Lemma evalEqUnifyObjectRef_single ctx0 ctx a b :
  sameFrame ctx0 ctx ->
  Single ctx0 (fun St iter => evalEqUnifyObjectRef E ctx a b iter).
Proof.
  intros Hf. unfold evalEqUnifyObjectRef.
  eapply Single_ext; [intros; reflexivity|].
  destruct (lookup (Store ctx) b) as [r|err|msg|]; cbn [withRes];
    try apply Single_ret.
  destruct (find _ a); [apply Single_ret|].
  destruct r; try apply Single_nil.
  destruct (negb _); [apply Single_nil|].
  revert ctx Hf. generalize a as ps.
  induction ps as [|ai rest IH]; intros ctx Hf.
  - apply Single_iter. assumption.
  - destruct (TValue (fst ai)); try apply Single_ret.
    destruct (mapGet kvs s); [|apply Single_nil].
    eapply Single_capture; [exact HU | exact Hf | | | ].
    + intros St iter w s0. reflexivity.
    + reflexivity.
    + intros c Hc. cbv beta. apply IH. assumption.
Qed.

Lemma evalEqUnifyObject_single ctx0 ctx a b :
  sameFrame ctx0 ctx ->
  Single ctx0 (fun St iter => evalEqUnifyObject E ctx a b iter).
Proof.
  intros Hf. unfold evalEqUnifyObject.
  destruct b; try apply Single_nil.
  - apply evalEqUnifyVar_single. assumption.
  - apply evalEqUnifyObjectRef_single. assumption.
  - apply evalEqUnifyObjects_single. assumption.
Qed.

Lemma evalEqUnify_single ctx a b :
  Single ctx (fun St iter => evalEqUnify E ctx a b iter).
Proof.
  pose proof (sameFrame_refl ctx) as Hf.
  unfold evalEqUnify. cbv zeta.
  destruct (plugValue a (Bindings ctx)); destruct (plugValue b (Bindings ctx));
    auto using evalEqUnifyVar_single, evalEqUnifyObject_single,
               evalEqUnifyArray_single, evalEqGround_single.
Qed.

End SingleEmission.

Lemma evaluator_unifies fuel : Unifies (evaluator fuel).
Proof.
  induction fuel as [|n IH]; intros ctx a b.
  - exists Diverge. split; [reflexivity|discriminate].
  - apply (evalEqUnify_single (evaluator n) IH).
Qed.
Lemma write_geodatabase_one_call_witness :
  ∃ frame',
    heap (@write_geodatabase geos_unevaluated _ sample_world 2 "out.gdb" "watersheds" false)
      !! 2%positive = Some frame'
    ∧ files (@write_geodatabase geos_unevaluated _ sample_world 2 "out.gdb" "watersheds" false)
      = files sample_world ++ [mkToFile frame' "out.gdb" "watersheds" "OpenFileGDB"]
    ∧ frame'.*1 = sample_watersheds.*1
    ∧ length frame' = length sample_watersheds
    ∧ ∀ other, other ≠ 2%positive →
        heap (@write_geodatabase geos_unevaluated _ sample_world 2 "out.gdb" "watersheds" false)
          !! other
        = heap sample_world !! other.
Proof.
  apply (@write_geodatabase_one_call geos_unevaluated station sample_world 2
           sample_watersheds "out.gdb" "watersheds" false).
  reflexivity.
Defined.

Lemma polygons_as_points_all_points_witness :
  stdout (@write_geodatabase geos_unevaluated _ sample_world 2 "out.gdb" "watersheds" true)
  = stdout sample_world
  ∧ ((∃ g, g ∈ geometry sample_watersheds
           ∧ (geom_type g = "Polygon" ∨ geom_type g = "MultiPolygon")) →
     ∃ frame',
       heap (@write_geodatabase geos_unevaluated _ sample_world 2 "out.gdb" "watersheds" true)
         !! 2%positive = Some frame'
       ∧ ∀ g, g ∈ geometry frame' → geom_type g = "Point")
  ∧ (¬ (∃ g, g ∈ geometry sample_watersheds
             ∧ (geom_type g = "Polygon" ∨ geom_type g = "MultiPolygon")) →
     heap (@write_geodatabase geos_unevaluated _ sample_world 2 "out.gdb" "watersheds" true)
     = heap sample_world).
Proof.
  apply (@polygons_as_points_all_points geos_unevaluated station sample_world 2
           sample_watersheds "out.gdb" "watersheds").
  reflexivity.
Defined.

Lemma upcast_single_type_witness :
  ∃ frame',
    heap (@write_geodatabase geos_unevaluated _ sample_world 2 "out.gdb" "watersheds" false)
      !! 2%positive = Some frame'
    ∧ (∀ g, g ∈ geometry frame' → geom_type g = "MultiPolygon")
    ∧ (∀ i g, geometry sample_watersheds !! i = Some g → geom_type g = "MultiPolygon" →
              geometry frame' !! i = Some g)
    ∧ stdout (@write_geodatabase geos_unevaluated _ sample_world 2 "out.gdb" "watersheds" false)
      = stdout sample_world
        ++ ["warning: multiple geometry types in geodataframe";
            "upcasting polygons to multipolygons to achieve consistency"].
Proof.
  apply (@upcast_single_type geos_unevaluated station sample_world 2
           sample_watersheds "out.gdb" "watersheds").
  - reflexivity.
  - apply sample_watersheds_types.
Defined.


Lemma write_geodatabase_twice_witness :
  heap (@write_geodatabase geos_unevaluated _
          (@write_geodatabase geos_unevaluated _ sample_world 2 "out.gdb" "watersheds" false)
          2 "copy.gdb" "again" false)
  = heap (@write_geodatabase geos_unevaluated _ sample_world 2 "out.gdb" "watersheds" false).
Proof.
  apply (@write_geodatabase_twice geos_unevaluated station sample_world 2
           sample_watersheds "out.gdb" "watersheds" "copy.gdb" "again" false).
  reflexivity.
Defined.


(** ** Rows of the store outside the upstream set *)

Section store_rows.
Context `{Geos}.

(** X17. Only the catchment rows of the gage's segment and of its upstream
    set count: dropping every other row from the table changes neither the
    polygon nor the ratio. *)
Theorem rows_outside_upstream_inert (G : DiGraph.t) (source : Z) (anc : gset Z)
    (catchments : GeoDataFrame Z) :
  ancestors G source = inr anc →
  get_watershed_boundaries source G
    (filter (λ row, row.1 ∈ upstream anc source) catchments)
  = get_watershed_boundaries source G catchments.
Proof.
  intros Hanc. unfold get_watershed_boundaries. rewrite Hanc. f_equal.
  unfold watershed_of, GeoDataFrame in *.
  assert (∀ x, x ∈ [source] ++ elements anc ↔ x ∈ upstream anc source) as Hup.
  { intros x. by rewrite upstream_list, elem_of_list_to_set. }
  f_equal.
  - do 2 f_equal. rewrite list_filter_filter. apply list_filter_iff.
    intros row. rewrite Hup. tauto.
  - f_equal. unfold isin. apply list_fmap_ext. intros _ x Hx%list_elem_of_lookup_2.
    apply bool_decide_ext. rewrite !list_elem_of_fmap. split.
    + intros (row & -> & [_ Hrow]%list_elem_of_filter). eauto.
    + intros (row & -> & Hrow). exists row. split; [done|].
      apply list_elem_of_filter. split; [|done]. by apply Hup.
Qed.

End store_rows.

(** The worked example with catchments for segments 7 and 8 of another
    basin added to the store. *)
Lemma rows_outside_upstream_inert_witness :
  @get_watershed_boundaries geos_unevaluated 2 (G sample_flowtable)
    (filter (λ row, row.1 ∈ upstream {[3; 4]} 2)
       ((7, unit_square 7 0) :: sample_catchments ++ [(8, unit_square 8 0)]))
  = @get_watershed_boundaries geos_unevaluated 2 (G sample_flowtable)
      ((7, unit_square 7 0) :: sample_catchments ++ [(8, unit_square 8 0)]).
Proof.
  apply (@rows_outside_upstream_inert geos_unevaluated (G sample_flowtable) 2 {[3; 4]}).
  vm_compute. reflexivity.
Defined.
***
*PROBLEM TO WORK ON:*
Set down the listing in full, keeping every word exactly as it is.

*FINISHED EXERCISE:*
Lemma evalEqUnifyObjectRef_single ctx0 ctx a b :
  sameFrame ctx0 ctx ->
  Single ctx0 (fun St iter => evalEqUnifyObjectRef E ctx a b iter).
Proof.
  intros Hf. unfold evalEqUnifyObjectRef.
  eapply Single_ext; [intros; reflexivity|].
  destruct (lookup (Store ctx) b) as [r|err|msg|]; cbn [withRes];
    try apply Single_ret.
  destruct (find _ a); [apply Single_ret|].
  destruct r; try apply Single_nil.
  destruct (negb _); [apply Single_nil|].
  revert ctx Hf. generalize a as ps.
  induction ps as [|ai rest IH]; intros ctx Hf.
  - apply Single_iter. assumption.
  - destruct (TValue (fst ai)); try apply Single_ret.
    destruct (mapGet kvs s); [|apply Single_nil].
    eapply Single_capture; [exact HU | exact Hf | | | ].
    + intros St iter w s0. reflexivity.
    + reflexivity.
    + intros c Hc. cbv beta. apply IH. assumption.
Qed.

Lemma evalEqUnifyObject_single ctx0 ctx a b :
  sameFrame ctx0 ctx ->
  Single ctx0 (fun St iter => evalEqUnifyObject E ctx a b iter).
Proof.
  intros Hf. unfold evalEqUnifyObject.
  destruct b; try apply Single_nil.
  - apply evalEqUnifyVar_single. assumption.
  - apply evalEqUnifyObjectRef_single. assumption.
  - apply evalEqUnifyObjects_single. assumption.
Qed.

Lemma evalEqUnify_single ctx a b :
  Single ctx (fun St iter => evalEqUnify E ctx a b iter).
Proof.
  pose proof (sameFrame_refl ctx) as Hf.
  unfold evalEqUnify. cbv zeta.
  destruct (plugValue a (Bindings ctx)); destruct (plugValue b (Bindings ctx));
    auto using evalEqUnifyVar_single, evalEqUnifyObject_single,
               evalEqUnifyArray_single, evalEqGround_single.
Qed.

End SingleEmission.

Lemma evaluator_unifies fuel : Unifies (evaluator fuel).
Proof.
  induction fuel as [|n IH]; intros ctx a b.
  - exists Diverge. split; [reflexivity|discriminate].
  - apply (evalEqUnify_single (evaluator n) IH).
Qed.
Lemma write_geodatabase_one_call_witness :
  ∃ frame',
    heap (@write_geodatabase geos_unevaluated _ sample_world 2 "out.gdb" "watersheds" false)
      !! 2%positive = Some frame'
    ∧ files (@write_geodatabase geos_unevaluated _ sample_world 2 "out.gdb" "watersheds" false)
      = files sample_world ++ [mkToFile frame' "out.gdb" "watersheds" "OpenFileGDB"]
    ∧ frame'.*1 = sample_watersheds.*1
    ∧ length frame' = length sample_watersheds
    ∧ ∀ other, other ≠ 2%positive →
        heap (@write_geodatabase geos_unevaluated _ sample_world 2 "out.gdb" "watersheds" false)
          !! other
        = heap sample_world !! other.
Proof.
  apply (@write_geodatabase_one_call geos_unevaluated station sample_world 2
           sample_watersheds "out.gdb" "watersheds" false).
  reflexivity.
Defined.

Lemma polygons_as_points_all_points_witness :
  stdout (@write_geodatabase geos_unevaluated _ sample_world 2 "out.gdb" "watersheds" true)
  = stdout sample_world
  ∧ ((∃ g, g ∈ geometry sample_watersheds
           ∧ (geom_type g = "Polygon" ∨ geom_type g = "MultiPolygon")) →
     ∃ frame',
       heap (@write_geodatabase geos_unevaluated _ sample_world 2 "out.gdb" "watersheds" true)
         !! 2%positive = Some frame'
       ∧ ∀ g, g ∈ geometry frame' → geom_type g = "Point")
  ∧ (¬ (∃ g, g ∈ geometry sample_watersheds
             ∧ (geom_type g = "Polygon" ∨ geom_type g = "MultiPolygon")) →
     heap (@write_geodatabase geos_unevaluated _ sample_world 2 "out.gdb" "watersheds" true)
     = heap sample_world).
Proof.
  apply (@polygons_as_points_all_points geos_unevaluated station sample_world 2
           sample_watersheds "out.gdb" "watersheds").
  reflexivity.
Defined.

Lemma upcast_single_type_witness :
  ∃ frame',
    heap (@write_geodatabase geos_unevaluated _ sample_world 2 "out.gdb" "watersheds" false)
      !! 2%positive = Some frame'
    ∧ (∀ g, g ∈ geometry frame' → geom_type g = "MultiPolygon")
    ∧ (∀ i g, geometry sample_watersheds !! i = Some g → geom_type g = "MultiPolygon" →
              geometry frame' !! i = Some g)
    ∧ stdout (@write_geodatabase geos_unevaluated _ sample_world 2 "out.gdb" "watersheds" false)
      = stdout sample_world
        ++ ["warning: multiple geometry types in geodataframe";
            "upcasting polygons to multipolygons to achieve consistency"].
Proof.
  apply (@upcast_single_type geos_unevaluated station sample_world 2
           sample_watersheds "out.gdb" "watersheds").
  - reflexivity.
  - apply sample_watersheds_types.
Defined.


Lemma write_geodatabase_twice_witness :
  heap (@write_geodatabase geos_unevaluated _
          (@write_geodatabase geos_unevaluated _ sample_world 2 "out.gdb" "watersheds" false)
          2 "copy.gdb" "again" false)
  = heap (@write_geodatabase geos_unevaluated _ sample_world 2 "out.gdb" "watersheds" false).
Proof.
  apply (@write_geodatabase_twice geos_unevaluated station sample_world 2
           sample_watersheds "out.gdb" "watersheds" "copy.gdb" "again" false).
  reflexivity.
Defined.


(** ** Rows of the store outside the upstream set *)

Section store_rows.
Context `{Geos}.

(** X17. Only the catchment rows of the gage's segment and of its upstream
    set count: dropping every other row from the table changes neither the
    polygon nor the ratio. *)
Theorem rows_outside_upstream_inert (G : DiGraph.t) (source : Z) (anc : gset Z)
    (catchments : GeoDataFrame Z) :
  ancestors G source = inr anc →
  get_watershed_boundaries source G
    (filter (λ row, row.1 ∈ upstream anc source) catchments)
  = get_watershed_boundaries source G catchments.
Proof.
  intros Hanc. unfold get_watershed_boundaries. rewrite Hanc. f_equal.
  unfold watershed_of, GeoDataFrame in *.
  assert (∀ x, x ∈ [source] ++ elements anc ↔ x ∈ upstream anc source) as Hup.
  { intros x. by rewrite upstream_list, elem_of_list_to_set. }
  f_equal.
  - do 2 f_equal. rewrite list_filter_filter. apply list_filter_iff.
    intros row. rewrite Hup. tauto.
  - f_equal. unfold isin. apply list_fmap_ext. intros _ x Hx%list_elem_of_lookup_2.
    apply bool_decide_ext. rewrite !list_elem_of_fmap. split.
    + intros (row & -> & [_ Hrow]%list_elem_of_filter). eauto.
    + intros (row & -> & Hrow). exists row. split; [done|].
      apply list_elem_of_filter. split; [|done]. by apply Hup.
Qed.

End store_rows.

(** The worked example with catchments for segments 7 and 8 of another
    basin added to the store. *)
Lemma rows_outside_upstream_inert_witness :
  @get_watershed_boundaries geos_unevaluated 2 (G sample_flowtable)
    (filter (λ row, row.1 ∈ upstream {[3; 4]} 2)
       ((7, unit_square 7 0) :: sample_catchments ++ [(8, unit_square 8 0)]))
  = @get_watershed_boundaries geos_unevaluated 2 (G sample_flowtable)
      ((7, unit_square 7 0) :: sample_catchments ++ [(8, unit_square 8 0)]).
Proof.
  apply (@rows_outside_upstream_inert geos_unevaluated (G sample_flowtable) 2 {[3; 4]}).
  vm_compute. reflexivity.
Defined.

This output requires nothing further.